With the conversation becoming a bit heavier, they both take a minute to eat. Pim looks at Charlie a lot. At some point, Pim opens his mouth to talk, then closes it. Then,
“So, you’ve got no plans then?” Pim asks.
“I’m gonna get wasted and I’m gonna play some Rust. The patch they just put out should make these idiots running the server I’m on lose everything. It’s gonna be great.”
“Oh. Well, anything else?”
Charlie finishes his beer and it’s replaced with a new one when the bartender passes by. The Christmas drink is being ignored.
“That’s pretty much it.”
“No holiday stuff? At all?”
“Probably gonna find a new years party.”
“Nothing for Christmas. then?”
“Nah, I guess not.”
They both take long gulps of their drink.
“So.” Pim says. He doesn’t make eye contact. “Charlie…”
“Yeah?” Charlie has spaghetti taking up his entire mouth and face. He suffers from late stage spaghetti kid syndrome, evidently.
“Would… so, you don’t have to, and I know you just kind of made your stance clear, but I thought I’d ask…” Pim takes a big breath. “I’m supposed to stay a little over a week at my family’s house for Christmas and I can do it alone, I do every year, but I thought I’d ask because-”
“Pim. No.”
“Oh please, Charlie! Come with me! I promise we can make it fun, it will be a grand adventureee!” He throws his arms up for emphasis.
Charlie crosses his arms.
“No, dude. I’m firm about this. There are a million other things I’d rather do. I’d have to, like, lose my apartment or something.”
Pim frowns and leaves it.
If it’s not meant to be, it’s not meant to be, Pim thinks. No use forcing it.
“Alright. But if you feel super sad and lonely and in need of Christmas cheer text me-“ “I won’t.“ “-because I’m leaving around lunchtime.” “Okay, man.”
They eat the rest of their spaghetti, have a few more drinks, and talk about remote work. They talk a lot about remote work. They both leave for their separate apartments by the end of the night.
//
Charlie, cranky,sits in Pim’s car the next morning, his overnight bag in the back and his snarkiness in full swing. Pim is practically bubbling over in excitement at the wheel.
“I just can’t believe both your power and electricity went out as soon as you got home,” Pim can’t hold back his excitement in his voice. “What are the odds?!”
It was true-- Charlie was only home for a few minutes before everything fizzled out. He’d got a call a few minutes later that the power to his apartment building went out (duh) due to the generator being crushed by a wrecking ball used in nearby construction, so there would be no heating or electricity at his place for at least a week. They didn’t even say sorry-- it was an automated call.

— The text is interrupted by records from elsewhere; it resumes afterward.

(** * orchestrator.api.helpers: query shaping and path addressing

    A shallow embedding of [src/orchestrator/api/helpers.py] and the
    properties its specification states about it.

    Python values are modelled as follows.
    - [str] is a [string] of 8-bit characters; case mapping, [isdigit] and
      whitespace are the ASCII ones.
    - exceptions are the constructors of [exn]; a computation that may raise
      returns a [result].
    - the trees [update_in] and [get_in] walk are made of [None], ints,
      strs, and of dicts and lists that live in a store ([heap]) and are
      referred to by location, so that a copy and the object it was made
      from are told apart; [M] is the state-and-error monad over that
      store.
    - [shlex], [int] and [UUID] follow the standard library, for str
      arguments; the limit on the length of decimal literals is left out.
    - the SQLAlchemy [Query] is the plan it builds (joins, criteria,
      ordering, offset and limit), with a relational reading over the
      rows of a store. The table classes and the store are not part of
      the sources: the names the classes define, which of them are
      columns, and the store are parameters ([Schema], [Store]). *)

From Stdlib Require Import ZArith Ascii String DecimalString DecimalNat.
From stdpp Require Import base tactics option list strings gmap.

Local Open Scope Z_scope.
Set Warnings "-register-all".

(** ** Exceptions and results *)

Inductive exn : Type :=
| KeyError (key : string)
| IndexError
| TypeError
| ValueError
| UnboundLocalError
| AttributeError
| AssertionError
| SystemError
| HTTPError (status : Z) (detail : string).

Inductive result (A : Type) : Type :=
| Ok (a : A)
| Raise (e : exn).
Arguments Ok {A} a.
Arguments Raise {A} e.

#[export] Instance result_ret : MRet result := fun A a => Ok a.
#[export] Instance result_bind : MBind result := fun A B k m =>
  match m with
  | Ok a => k a
  | Raise e => Raise e
  end.

Definition is_Ok {A} (r : result A) : bool :=
  match r with Ok _ => true | Raise _ => false end.

(** ** Python [str] methods (ASCII) *)

Module Str.

Definition quote_char : ascii := "034"%char.
Definition newline : ascii := "010"%char.
Definition tab : ascii := "009"%char.
Definition cr : ascii := "013"%char.

Definition of_char (c : ascii) : string := String c EmptyString.

Definition is_digit_char (c : ascii) : bool :=
  let n := nat_of_ascii c in (48 <=? n)%nat && (n <=? 57)%nat.

Fixpoint all_chars (p : ascii -> bool) (s : string) : bool :=
  match s with
  | EmptyString => true
  | String c s' => p c && all_chars p s'
  end.

(** [s.isdigit()]: non-empty and every character a digit. *)
Definition isdigit (s : string) : bool :=
  match s with
  | EmptyString => false
  | _ => all_chars is_digit_char s
  end.

Definition digit_value (c : ascii) : Z := Z.of_nat (nat_of_ascii c) - 48.

Fixpoint digits_value (acc : Z) (s : string) : Z :=
  match s with
  | EmptyString => acc
  | String c s' => digits_value (10 * acc + digit_value c) s'
  end.

Definition upper_char (c : ascii) : ascii :=
  let n := nat_of_ascii c in
  if (97 <=? n)%nat && (n <=? 122)%nat then ascii_of_nat (n - 32) else c.

Definition lower_char (c : ascii) : ascii :=
  let n := nat_of_ascii c in
  if (65 <=? n)%nat && (n <=? 90)%nat then ascii_of_nat (n + 32) else c.

Fixpoint map_chars (f : ascii -> ascii) (s : string) : string :=
  match s with
  | EmptyString => EmptyString
  | String c s' => String (f c) (map_chars f s')
  end.

Definition upper : string -> string := map_chars upper_char.
Definition lower : string -> string := map_chars lower_char.

(** [s.count(c)] for a one-character [c]. *)
Fixpoint count_char (c : ascii) (s : string) : nat :=
  match s with
  | EmptyString => O
  | String d s' => (if Ascii.eqb c d then 1 else 0) + count_char c s'
  end.

Fixpoint mem_char (c : ascii) (s : string) : bool :=
  match s with
  | EmptyString => false
  | String d s' => Ascii.eqb c d || mem_char c s'
  end.

(** [s.startswith(pre)] *)
Fixpoint startswith (s pre : string) : bool :=
  match pre with
  | EmptyString => true
  | String a pre' =>
      match s with
      | EmptyString => false
      | String b s' => Ascii.eqb a b && startswith s' pre'
      end
  end.

(** [sub in s]. *)
Fixpoint contains (sub s : string) : bool :=
  startswith s sub ||
  match s with
  | EmptyString => false
  | String _ s' => contains sub s'
  end.

Definition rev (s : string) : string :=
  string_of_list_ascii (List.rev (list_ascii_of_string s)).

Definition endswith (s suffix : string) : bool :=
  startswith (rev s) (rev suffix).

(** [s[:-n]] for [n > 0]. *)
Definition drop_last (n : nat) (s : string) : string :=
  String.substring 0 (String.length s - n) s.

His first move would be to couch surf until then, but his options seemed exhausted before he even began looking. Zoey was in California for a highschool friend’s wedding and Christmas with her family, and her roommates definitely wouldn’t want him staying there alone. His uncle lived all the way over past Pittsburgh, so that was a no. Tyler moved to Pittsburgh too a few months ago after getting let off. He claimed the music scene there was “just better”. Fuck Pittsburgh, Charlie thought more than a few times after getting the news. Everyone’s moving to fuckin’ Pittsburgh.
He could get a motel or hotel or Airbnb or Vrbo or whatever, but with the cost of that he might as well go to Brazil and back all over again. He called Pim and he came to pick him up. He crashed at his place and got hardly any sleep.
Pim’s excitement alongside all of this rubbed him the wrong way.
“Pim, can you not treat this as some awesome thing? For one thing, I had to throw out my groceries this week ‘cause of all this. I had, like, really good leftovers I was looking forward to eating.”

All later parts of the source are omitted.